In the post apocalyptic world of nuclear winter, two strangers with the world on their shoulders, meet on a bench. As they get to know each other the state of the world is revealed to the audience.
Lisa VillaMil manages to capture in her writing the pure essence of raw human emotion – it’s just a shame it wasn’t that interesting to watch.
The world as we know it has come to an end and everyone is out for themselves and only themselves now. It’s been a good run but it’s time to flee to a warmer place now. Nuclear winter and famine are just the beginning – it’s the end of human kind that’s looming over the horizon. Yet here they are, on a bench, waiting. Both have been burned by love. Both are seeking something they do not know what is. And with the world as it is one might as well go on a suicide mission for love.
This is clearly a very well thought out piece with interesting characters and a well established world to play it out in. William Foote has a hilarious performance as the repressed, very cocky Rhys, and Tierney Nolen delivers a stunning monologue as the emotionally repressed Celia.
Lisa VillaMil manages to capture in her writing the pure essence of raw human emotion – it’s just a shame it wasn’t that interesting to watch.

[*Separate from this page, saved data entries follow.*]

(** A goroutine calls [ChangeConfigTo]. *)
Lemma cinv_ask k s cur i p p' g base new :
  cinv k s cur -> cs_pcs s !! i = Some p -> pc_gid p = Some g -> pc_gid p' = Some g ->
  base ∈ cs_hist s -> changes g base new ->
  pc_ok (cs_hist s) (sc_asked (sc_ask new (cs_ctrl s))) cur p' ->
  cinv k (set_pc i p' (set_ctrl (sc_ask new (cs_ctrl s)) s)) cur.
Proof.
  intros Hc Hi Hg Hg' Hb Hch Hok. pose proof Hc as [H1 H2 H3 H4 H5 H6 H7 H8].
  pose proof (ask_asked new (cs_ctrl s)) as HA. pose proof (changes_Num _ _ _ Hch) as Hnum.
  destruct (H6 i p g Hi Hg) as [Hgid Hrun].
  assert (cinv k (set_ctrl (sc_ask new (cs_ctrl s)) (set_pc i PLoop s)) cur) as [C1 C2 C3 C4 C5 C6 C7 C8].
  { split; simpl.
    - by rewrite ask_query.
    - destruct H2 as [X1 X2 X3 X4]. split; [done..|]. intros n [->|Hn]%HA; [|auto]. exists g, base.
      split; [lia|done].
    - done.
    - intros g' Hg'' n [Hn|[->|Hn]%HA]; [apply (H4 g'); auto| |apply (H4 g'); auto].
      rewrite (changes_other g g' base new Hch ltac:(lia)). apply (H4 g'); auto.
    - intros j q [(<-&<-&_)|[Hne Hj]]%list_lookup_insert_Some; [done|].
      apply (ask_pc_ok _ (sc_asked (cs_ctrl s)) _ cur g base new); [done..| |by eapply H5].
      intros Hq. by apply Hne, (H7 i j p q g).
    - intros j q g' [(<-&<-&_)|[_ Hj]]%list_lookup_insert_Some; [done|by eapply H6].
    - intros j j' q q' g' [(<-&<-&_)|[_ Hj]]%list_lookup_insert_Some; [done|].
      intros [(<-&<-&_)|[_ Hj']]%list_lookup_insert_Some; [done|by eapply H7].
    - intros Hs. destruct (H8 Hs) as [R1 R2]. split; [done|]. intros n g' [->|Hn]%HA En Hv; [|by eapply R2].
      destruct (decide (g' = g)) as [->|Hne]; [done|]. apply R1.
      rewrite (changes_other g g' base new Hch Hne) in Hv.
      by rewrite (hi_unique _ _ _ H2 cur base (hi_cur _ _ _ H2) Hb ltac:(lia)). }
  split; simpl in *; [done|done|done|done| | | |done].
  - intros j q [(<-&<-&_)|[Hne Hj]]%list_lookup_insert_Some; [done|].
    apply (C5 j q). by rewrite list_lookup_insert_ne by done.
  - intros j q g' [(<-&<-&_)|[_ Hj]]%list_lookup_insert_Some; [|by eapply H6]. intros E. rewrite Hg' in E.
    by injection E as <-.
  - assert (forall j q g0, <[i := p']> (cs_pcs s) !! j = Some q -> pc_gid q = Some g0 ->
              exists q', cs_pcs s !! j = Some q' /\ pc_gid q' = Some g0) as Hold.
    { intros j q g0 [(<-&<-&_)|[_ Hj]]%list_lookup_insert_Some Hq; [|by eauto]. exists p. split; congruence. }
    intros j j' q q' g0 Hj Hj' Hq Hq'. destruct (Hold j q g0 Hj Hq) as (r&?&?), (Hold j' q' g0 Hj' Hq') as (r'&?&?).
    by eapply H7.
Qed.

Lemma cinv_weaken k k' s cur : k <= k' -> cinv k s cur -> cinv k' s cur.
Proof. intros Hk [H1 H2 H3 H4 H5 H6 H7 H8]. split; [done|done|lia|done..]. Qed.

(** A goroutine takes a new id and starts the group. *)
Lemma cinv_start k s cur i :
  cinv k s cur -> k < 2 ^ 62 -> cs_pcs s !! i = Some PLoop ->
  cinv (k + 1) (set_pc i (PStarted (cs_ngid s)) (start_group (cs_ngid s) (take_gid s).1)) cur.
Proof.
  intros [H1 H2 H3 H4 H5 H6 H7 H8] Hk Hi. unfold take_gid, start_group. simpl.
  assert (i64 (cs_ngid s + 1) = cs_ngid s + 1) as -> by (unfold Gid1 in H3; apply i64_small; lia).
  split; simpl; [done|done|lia| | | | |].
  - intros g Hg. apply H4. lia.
  - intros j q [(<-&<-&_)|[_ Hj]]%list_lookup_insert_Some; [|by eapply H5]. apply H4. lia.
  - intros j q g [(<-&<-&_)|[_ Hj]]%list_lookup_insert_Some Hq.
    + injection Hq as <-. split; [lia|set_solver +].
    + destruct (H6 j q g Hj Hq). split; [lia|set_solver].
  - intros j j' q q' g [(<-&<-&_)|[Hne Hj]]%list_lookup_insert_Some [(<-&<-&_)|[Hne' Hj']]%list_lookup_insert_Some Hq Hq'.
    + done.
    + injection Hq as <-. destruct (H6 j' q' _ Hj' Hq'). lia.
    + injection Hq' as <-. destruct (H6 j q _ Hj Hq). lia.
    + by eapply H7.
  - intros Hs. destruct (H8 Hs) as [R1 R2]. split; [intros g Hg; specialize (R1 g Hg)|intros n g Hn En Hv; specialize (R2 n g Hn En Hv)];
      set_solver.
Qed.

(** A goroutine ends its group, which is no member any more. *)
Lemma cinv_exit k s cur i g :
  cinv k s cur -> cs_pcs s !! i = Some (PCheck3 g) -> IsMember cur g = false ->
  exists s', exit_group g s = Ret s' /\ cinv k (set_pc i PLoop s') cur.
Proof.
  intros Hc Hi Hm. pose proof Hc as [H1 H2 H3 H4 H5 H6 H7 H8]. destruct (H6 i _ g Hi eq_refl) as [Hgid Hrun].
  unfold exit_group. rewrite decide_True by done. eexists. split; [done|].
  destruct (cinv_set_pc k s cur i _ PLoop Hc Hi (or_intror eq_refl) I) as [C1 C2 C3 C4 C5 C6 C7 C8]. simpl in *.
  split; simpl; [done..| |done|].
  - intros j q g' [(<-&<-&_)|[Hne Hj]]%list_lookup_insert_Some Hq; [done|]. destruct (H6 j q g' Hj Hq). split; [done|].
    assert (g' <> g) by (intros ->; by apply Hne, (H7 i j (PCheck3 g) q g)). set_solver.
  - intros Hs. destruct (H8 Hs) as [R1 R2]. destruct (hi_ok _ _ _ H2 cur (hi_cur _ _ _ H2)) as [(Hwf&Hb&_) _].
    assert (~ valid cur g) as Hg.
    { intros Hv. rewrite balanced_member in Hm; [done..|apply Hs, H2|done]. }
    split; [intros g' Hg'; specialize (R1 g' Hg')|intros n g' Hn En Hv; specialize (R2 n g' Hn En Hv)];
      (apply elem_of_difference; split; [done|]); intros ->%elem_of_singleton; [done|].
    specialize (H5 i _ Hi n cur Hn (hi_cur _ _ _ H2) En Hg Hv). lia.
Qed.

(** The controllers make progress. *)
Lemma cinv_progress k s cur c' :
  cinv k s cur -> k < 2 ^ 62 -> sc_progress (cs_ctrl s) c' ->
  exists cur', cinv (k + 1) (mkC c' (cs_ngid s) (cs_running s) (cs_pcs s) (note c' (cs_hist s))) cur'.
Proof.
  intros Hc Hk Hp. pose proof Hc as [H1 H2 H3 H4 H5 H6 H7 H8].
  assert (forall n, n ∈ sc_asked c' -> n ∈ sc_asked (cs_ctrl s)) as HA by (intros n; by apply progress_asked).
  unfold note. destruct (progress_query _ _ Hp) as [E|(old&new&Eo&Hnew&En&E)].
  - exists cur. rewrite E, H1.
    assert (forall a, a ∈ cur :: cs_hist s <-> a ∈ cs_hist s) as HH.
    { intros a. rewrite elem_of_cons. split; [intros [->|?]; [apply H2|done]|by right]. }
    assert (forall p, pc_ok (cs_hist s) (sc_asked (cs_ctrl s)) cur p -> pc_ok (cur :: cs_hist s) (sc_asked c') cur p) as Hpc.
    { intros p. destruct p as [|g|g n|g|g|g|g|g n|g|g|]; simpl; unfold nowhere, no_leave, join_past;
        try setoid_rewrite HH; naive_solver. }
    split; simpl; [by rewrite E| |lia| | |done|done|].
    + destruct H2 as [X1 X2 X3 X4]. split; [by left|setoid_rewrite HH; done|setoid_rewrite HH; done|].
      intros n Hn%HA%X4. setoid_rewrite HH. done.
    + intros g Hg n [Hn%HH|Hn%HA]; apply (H4 g); auto.
    + intros j q Hj. by eapply Hpc, H5.
    + intros Hsm. destruct H8 as [R1 R2]; [intros a Ha; apply Hsm; by right|]. split; [done|]. intros n g Hn%HA. by apply R2.
  - rewrite H1 in Eo. injection Eo as <-. rewrite E. exists new.
    destruct (hi_ok _ _ _ H2 cur (hi_cur _ _ _ H2)) as [_ Hcur]. rewrite i64_small in En by lia.
    split; simpl; [by rewrite E|by eapply install_history|lia| | |done|done|].
    + intros g Hg n [[->|Hn]%elem_of_cons|Hn%HA]; apply (H4 g); auto.
    + intros j q Hj. eapply install_pc_ok; [done..|]. by eapply H5.
    + intros Hs. destruct H8 as [R1 R2]; [intros a Ha; apply Hs; by right|]. split; [intros g Hg; by apply (R2 new)|].
      intros n g Hn%HA En' _. destruct (asked_Num _ _ _ _ H2 Hn). lia.
Qed.

Lemma cinv_query k s cur : cinv k s cur -> query s = Ret cur.
Proof. intros Hc. unfold query. by rewrite (ci_query _ _ _ Hc). Qed.

Lemma cinv_goroutine k s cur i p :
  cinv k s cur -> k < 2 ^ 62 -> cs_pcs s !! i = Some p ->
  exists s' cur', goroutine i p s = Ret (Some s') /\ cinv (k + 1) s' cur'.
Proof.
  intros Hc Hk Hi. pose proof Hc as [H1 H2 H3 H4 H5 H6 H7 H8]. pose proof (H5 i p Hi) as Hok.
  pose proof (cinv_query _ _ _ Hc) as Hq. destruct (hi_ok _ _ _ H2 cur (hi_cur _ _ _ H2)) as [Hcur Hnum].
  assert (forall p', pc_gid p' = pc_gid p \/ pc_gid p' = None -> pc_ok (cs_hist s) (sc_asked (cs_ctrl s)) cur p' ->
            cinv (k + 1) (set_pc i p' s) cur) as Hmove.
  { intros p' Hg Hok'. apply (cinv_weaken k); [lia|]. by eapply cinv_set_pc. }
  destruct p as [|g|g new|g|g|g|g|g new|g|g|]; cbn [goroutine]; rewrite ?Hq; run_go; simpl in Hok.
  - exists (set_pc i (PStarted (cs_ngid s)) (start_group (cs_ngid s) (take_gid s).1)), cur. split; [done|]. by apply cinv_start.
  - destruct (join_config_spec cur g Hcur) as (new&->&Hj); [apply Hok; left; apply H2|lia|]. cbn [gbind].
    eexists _, cur. split; [done|]. apply Hmove; [by left|]. split; [done|]. exists cur. split; [apply H2|done].
  - destruct Hok as (Hno&base&Hb&Hj). eexists _, cur. split; [done|]. apply (cinv_weaken k); [lia|].
    apply (cinv_ask k s cur i (PJoin g new) _ g base new); [done..|by left|]. intros n b _ Hb' _ Hv.
    exfalso. apply (Hno b); auto.
  - eexists _, cur. split; [done|]. by apply Hmove; [left|].
  - eexists _, cur. split; [done|]. by apply Hmove; [left|].
  - destruct (IsMember cur g) eqn:Hm; eexists _, cur; (split; [done|]); [|by apply Hmove; [right|]].
    apply Hmove; [by left|]. apply IsMember_spec in Hm. destruct Hcur as (_&[Hv _]&_). rewrite list.Forall_forall in Hv.
    specialize (Hv g Hm). split; [done|]. split; [|done]. intros n b Hn Hb En Hnv Hnv'.
    destruct (hi_ok _ _ _ H2 b Hb) as [_ Hr]. destruct (decide (Num b = Num cur)) as [E|]; [|lia].
    by rewrite (hi_unique _ _ _ H2 b cur Hb (hi_cur _ _ _ H2) E) in Hnv.
  - destruct Hok as (Hno&Hj&Hv). destruct (H6 i _ g Hi eq_refl) as [Hgid _].
    destruct (leave_config_spec cur g Hcur Hv) as (new&->&Hl); [unfold Gid1 in *; lia|lia|]. cbn [gbind].
    eexists _, cur. split; [done|]. apply Hmove; [by left|]. split; [done|]. exists cur. split; [apply H2|done].
  - destruct Hok as (Hj&base&Hb&Hl). eexists _, cur. split; [done|]. apply (cinv_weaken k); [lia|].
    apply (cinv_ask k s cur i (PLeft g new) _ g base new); [done..|by right|]. intros n b [->|Hn]%ask_asked Hb' En Hnv Hnv'.
    + destruct Hl as (_&_&E). unfold valid in Hnv'. rewrite E, lookup_delete_eq in Hnv'. by destruct Hnv'.
    + by eapply Hj.
  - eexists _, cur. split; [done|]. by apply Hmove; [left|].
  - destruct (IsMember cur g) eqn:Hm; [eexists _, cur; split; [done|]; by apply Hmove; [right|]|].
    destruct (cinv_exit k s cur i g Hc Hi Hm) as (s'&->&Hc'). run_go. eexists _, cur. split; [done|].
    apply (cinv_weaken k); [lia|done].
  - eexists _, cur. split; [done|]. apply (cinv_weaken k); [lia|done].
Qed.
End concur_lemmas.

(** ** [partitionCtrler] *)

(** What the goroutine of the cut-off controller is doing: nothing yet, or the joins and the
    leaves of the group [ngid]. *)
Inductive pstate := PNone | PJOIN | PLEAVE.

#[export] Instance pstate_eq_dec : EqDecision pstate.
Proof. solve_decision. Defined.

Don’t get me wrong, the story was good and the acting was decent, but the way it was staged left me wanting. The actors seldom moved from the only set piece, that bench, unless they were moving into a spot to have a monologue moment. A talking heads kind of a set up.
In its current state it would serve better as a radioplay or simply a novel. Nothing about this production in its current state suggests that it is meant to be enjoyed visually. However, with some work on staging and artistic vision it could improve.